_Exercise input_.

(* ===== verification/CmsAuthSpec.v ===== *)
(** * What an accepted CMS message proves

    Of CmsAuth.v: who signed what, and that the walk over an untrusted
    message always ends. *)
From S2P Require Import Prelude Words Text Errors Calendar X509 Der ExampleLibs DerReader Issuance IssuanceSpec FailureTracker BasicOtp NameMatch EnrollAuthz AuditLog AuditSpec Transfer Labels Enroll EnrollSpec Ocsp ReaderExample OcspSpec Revocation RevocationSpec CmsAuth.
Open Scope Z_scope.

Section CmsSpec.
Context `{HL : X509Lib} `{HC : CmsOids} `{HE : Encoder} `{HD : Decoder} `{HO : !OcspLib} `{HR : !CrlLib}
  `{HM : !CmsLib}.

Lemma client_Ok {T} context (r : T + string) t : client context r = Ok t <-> r = inl t.
Proof. apply of_lib_Ok. Qed.

(** ** The signed attributes *)

(** The attributes as they follow each other: identifier, and the reader at
    the values. *)
Inductive attributes : Dec -> list (oid * Dec) -> Prop :=
  | attributes_end d : dec_is_empty d = true -> attributes d []
  | attributes_next d attr rest o vals l :
      dec_is_empty d = false -> enter_constructed SEQ d = inl (attr, rest) ->
      decode_oid attr = inl (o, vals) -> attributes rest l -> attributes d ((o, vals) :: l).

(** A SET of exactly the one OCTET STRING [v]. *)
Definition single_octets (vals : Dec) (v : bytes) : Prop :=
  exists set after set', enter_constructed SET vals = inl (set, after) /\
    decode_octet_string set = inl (v, set') /\ dec_is_empty set' = true /\ dec_is_empty after = true.

Definition is_digest (a : oid * Dec) : bool := bool_decide (a.1 = PKCS9_MESSAGE_DIGEST).

Lemma filter_digest_cons o vals l :
  List.filter is_digest ((o, vals) :: l) =
    if bool_decide (o = PKCS9_MESSAGE_DIGEST) then (o, vals) :: List.filter is_digest l
    else List.filter is_digest l.
Proof. reflexivity. Qed.

Lemma digest_attributes_Ok fuel d expected found b :
  digest_attributes fuel d expected found = Ok b ->
  exists l, attributes d l /\
    if found then b = true /\ List.filter is_digest l = []
    else if b then exists a, List.filter is_digest l = [a] /\ single_octets a.2 expected
    else List.filter is_digest l = [].
Proof.
  revert d found. induction fuel as [|fuel IH]; intros d found; cbn [digest_attributes].
  { destruct (dec_is_empty d) eqn:Ed; [|done]. intros [= <-]. exists []. split; [by constructor|]. by destruct found. }
  destruct (dec_is_empty d) eqn:Ed.
  { intros [= <-]. exists []. split; [by constructor|]. by destruct found. }
  intros E. take_ok E as p E1. destruct p as [attr rest]. take_ok E as p E2. destruct p as [o vals].
  apply client_Ok in E1, E2. case_bool_decide as Ho.
  - destruct found; [done|]. take_ok E as p E3. destruct p as [set after]. take_ok E as p E4. destruct p as [v set'].
    apply client_Ok in E3, E4. destruct (dec_is_empty set') eqn:Es; [|done].
    destruct (dec_is_empty after) eqn:Ea; [|done]. cbn [negb orb] in E.
    case_bool_decide as Hv; [|done]. cbn [negb] in E. apply IH in E as (l & Hl & -> & Hnone).
    exists ((o, vals) :: l). split; [by econstructor|]. exists (o, vals).
    rewrite filter_digest_cons, bool_decide_true, Hnone by done. split; [done|]. subst v. by exists set, after, set'.
  - take_ok E as u E3. apply IH in E as (l & Hl & Hb). exists ((o, vals) :: l). split; [by econstructor|].
    by rewrite filter_digest_cons, bool_decide_false.
Qed.

Lemma digest_attribute_Ok attrs expected :
  verify_message_digest_attribute attrs expected = Ok tt ->
  exists l a, attributes (decoder_new attrs) l /\ List.filter is_digest l = [a] /\ single_octets a.2 expected.
Proof.
  unfold verify_message_digest_attribute. intros E. take_ok E as b E1. destruct b; [|done].
  apply digest_attributes_Ok in E1 as (l & Hl & a & Ha & Hs). by exists l, a.
Qed.

(** ** What the signature is over *)

(** The content itself, or attributes that hold exactly one digest: that of
    the content, by SHA-256 or a longer hash of its family. *)
Definition covers_content (si : SignerInfo) (payload data : bytes) : Prop :=
  match signed_attrs si with
  | None => data = payload
  | Some attrs => exists h l a, (h = sha256 payload \/ h = sha384 payload \/ h = sha512 payload) /\
      attributes (decoder_new attrs) l /\ List.filter is_digest l = [a] /\ single_octets a.2 h /\
      attribute_set attrs = Ok data
  end.

Lemma compute_digest_Ok alg data h :
  compute_digest alg data = Ok h -> h = sha256 data \/ h = sha384 data \/ h = sha512 data.
Proof. unfold compute_digest. repeat case_bool_decide; try done; intros [= <-]; tauto. Qed.

Lemma verification_data_Ok si payload data :
  verification_data si payload = Ok data -> covers_content si payload data.
Proof.
  unfold verification_data, covers_content. destruct (signed_attrs si) as [attrs|]; [|by intros [= <-]].
  intros E. take_ok E as alg E1. take_ok E as h E2. take_ok E as u E3. destruct u.
  apply compute_digest_Ok in E2. apply digest_attribute_Ok in E3 as (l & a & Hl & Ha & Hs). by exists h, l, a.
Qed.

(** ** The signer *)

(** The identifier names the certificate, unless it is of a kind that the
    message format does not have. *)
Definition identifies (sid_raw der : bytes) : Prop :=
  match sid_raw with
  | [] => False
  | b :: _ =>
      (b = 0x30 -> exists id c, issuer_and_serial sid_raw = inl id /\ cert_from_der der = inl c /\
        cert_issuer c = id.1 /\ cert_serial_number c = id.2) /\
      (b = 0x80 -> exists ski, value_of "CMS sid SKI tag error: " "CMS sid SKI length error: "
          "CMS sid SKI indef error: Indefinite" "CMS sid SKI value error: " sid_raw = Ok ski /\
        key_identifier der = Some ski)
  end.

Lemma match_signer_Ok sid_raw certs der :
  match_signer_cert_by_sid sid_raw certs = Ok der -> In der certs /\ identifies sid_raw der.
Proof.
  unfold match_signer_cert_by_sid, identifies. destruct sid_raw as [|b sid_raw]; [done|].
  destruct (Z.eqb_spec b 0x30) as [->|H30].
  - intros E. take_ok E as id E1. apply client_Ok in E1. apply ok_or_Ok, List.find_some in E as [Hin Hb].
    split; [done|]. split; [|done]. intros _. unfold has_issuer_and_serial in Hb.
    destruct (cert_from_der der) as [c|]; [|done]. apply andb_true_iff in Hb as [Hi%bool_decide_eq_true Hs].
    destruct (Serial_eq_dec _ _); [|done]. by exists id, c.
  - destruct (Z.eqb_spec b 0x80) as [->|H80].
    + intros E. take_ok E as ski E1. apply ok_or_Ok, List.find_some in E as [Hin Hb%bool_decide_eq_true].
      split; [done|]. split; [done|]. intros _. by exists ski.
    + destruct certs as [|c certs]; [done|]. intros [= ->]. split; [by left|]. by split.
Qed.

(** A trust anchor signed the certificate, or is it. *)
Definition trusted_by_anchor (truststore : list bytes) (der : bytes) : Prop :=
  exists anchor, In anchor truststore /\
    (anchor = der \/
     exists c r ar, cert_from_der der = inl c /\ cert_ranges der = Some r /\ cert_ranges anchor = Some ar /\
       verify_signature r.1.1 r.1.2 (cert_signature c) ar.2 = inl tt).

Lemma anchored_trusted truststore der c r :
  cert_from_der der = inl c -> cert_ranges der = Some r ->
  existsb (anchored der r (cert_signature c)) truststore = true -> trusted_by_anchor truststore der.
Proof.
  intros Hc Hr (anchor & Hin & Ha)%existsb_exists. exists anchor. split; [done|]. unfold anchored in Ha.
  destruct (cert_ranges anchor) as [ar|] eqn:Har; [|done].
  destruct (verify_signature _ _ _ _) as [[]|] eqn:Ev; [|left; by apply bool_decide_eq_true in Ha].
  right. by exists c, r, ar.
Qed.

Lemma parse_signed_data_Ok der payload certs infos :
  parse_signed_data der = Ok (payload, certs, infos) -> payload <> [] /\ certs <> [].
Proof.
  unfold parse_signed_data. intros E. take_ok E as p E1. destruct p as [ci d1]. take_ok E as p E2.
  destruct p as [ct ci']. case_bool_decide; [|done]. cbn [negb] in E.
  take_ok E as p E3. destruct p as [content d2]. take_ok E as p E4. destruct p as [sd d3].
  take_ok E as p E5. destruct p as [v sd1]. take_ok E as p E6. destruct p as [dg sd2].
  take_ok E as p E7. destruct p as [encap sd3]. take_ok E as p E8. destruct p as [et encap'].
  take_ok E as pl E9. take_ok E as p E10. destruct p as [cs is_]. take_ok E as inf E11.
  case_bool_decide as Hcs; [done|]. injection E as -> -> ->. split; [|done].
  unfold econtent in E9. destruct (dec_is_empty encap'); [done|].
  take_ok E9 as p E12. destruct p as [w d4]. take_ok E9 as p E13. destruct p as [oc d5].
  take_ok E9 as v2 E14. case_bool_decide; [done|]. by injection E9 as <-.
Qed.

(** What an accepted message proves: the content was signed by the holder of
    a certificate of the message. *)
Definition message_authentic (now : Z) (der : bytes) (truststore : list bytes) (r : CmsVerificationResult) : Prop :=
  exists certs infos si cert ranges data alg,
    parse_signed_data der = Ok (payload r, certs, infos) /\ payload r <> [] /\
    first_signer infos = Ok si /\ In (signer_cert_der r) certs /\ identifies (sid si) (signer_cert_der r) /\
    cert_from_der (signer_cert_der r) = inl cert /\ signer_subject_dn r = format_dn (cert_subject cert) /\
    valid_now now (signer_cert_der r) = Ok tt /\ trusted_by_anchor truststore (signer_cert_der r) /\
    cert_ranges (signer_cert_der r) = Some ranges /\ covers_content si (payload r) data /\
    spki_verify_signature ranges.2 data alg (si_signature si) = inl tt.

Lemma verify_cms_Ok now der truststore r :
  verify_cms_signed_data now der truststore = Ok r -> message_authentic now der truststore r.
Proof.
  unfold verify_cms_signed_data. case_bool_decide; [done|]. destruct (_ <? 100); [done|].
  case_bool_decide; [done|]. intros E. take_ok E as p E1. destruct p as [[pl certs] infos].
  take_ok E as si E2. take_ok E as alg0 E3. take_ok E as cd E4. take_ok E as ranges E5. take_ok E as cert E6.
  take_ok E as u E7. destruct u. destruct (existsb _ _) eqn:Ex; [|done]. cbn [negb] in E.
  take_ok E as data E8. take_ok E as alg E9. take_ok E as u E10. destruct u. injection E as <-.
  apply ok_or_Ok in E5. apply client_Ok in E6. apply map_err_Ok in E7. apply of_lib_Ok in E10.
  apply match_signer_Ok in E4 as [Hin Hid]. apply verification_data_Ok in E8.
  exists certs, infos, si, cert, ranges, data, alg. cbn.
  split; [done|]. split; [by eapply parse_signed_data_Ok|].
  do 6 (split; [done|]). split; [by eapply anchored_trusted|]. done.
Qed.

(** ** The walk ends *)

Section Ends.
Context `{HF : !Consumes}.

Lemma not_empty_left d : dec_is_empty d = false -> (0 < left d)%nat.
Proof. intros E. destruct (left d) eqn:El; [|lia]. apply empty_left in El. congruence. Qed.

Lemma client_returns {T} context (r : T + string) : returns (client context r).
Proof. by destruct r. Qed.

Lemma certificate_set_returns fuel d acc : (left d <= fuel)%nat -> returns (certificate_set fuel d acc).
Proof.
  revert d acc. induction fuel as [|fuel IH]; intros d acc Hf; cbn [certificate_set];
    (destruct (dec_is_empty d) eqn:Ed; [done|]); apply not_empty_left in Ed; [lia|].
  apply obind_returns; [apply client_returns|]. intros t _.
  destruct (_ && _); (apply obind_returns; [apply client_returns|]; intros [raw d'] E%client_Ok%decode_raw_left;
    apply IH; lia).
Qed.

Lemma signed_data_fields_returns fuel d certs infos :
  (left d <= fuel)%nat -> returns (signed_data_fields fuel d certs infos).
Proof.
  revert d certs infos. induction fuel as [|fuel IH]; intros d certs infos Hf; cbn [signed_data_fields];
    (destruct (dec_is_empty d) eqn:Ed; [done|]); apply not_empty_left in Ed; [lia|].
  apply obind_returns; [apply client_returns|]. intros t _.
  destruct (_ && _).
  - apply obind_returns; [apply client_returns|]. intros [set d'] [H1 H2]%client_Ok%enter_left.
    apply obind_returns; [apply certificate_set_returns; lia|]. intros cs _. apply IH. lia.
  - destruct (_ && _); [|destruct (_ && _)];
      (apply obind_returns; [apply client_returns|]; intros [raw d'] E%client_Ok%decode_raw_left; apply IH; lia).
Qed.

Lemma skip_values_returns fuel d : (left d <= fuel)%nat -> returns (skip_values fuel d).
Proof.
  revert d. induction fuel as [|fuel IH]; intros d Hf; cbn [skip_values];
    (destruct (dec_is_empty d) eqn:Ed; [done|]); apply not_empty_left in Ed; [lia|].
  apply obind_returns; [apply client_returns|]. intros [raw d'] E%client_Ok%decode_raw_left. apply IH. lia.
Qed.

_Task requirements_.
Count every line above that holds the string "found" and give the total, nothing more.

_Response box_.
7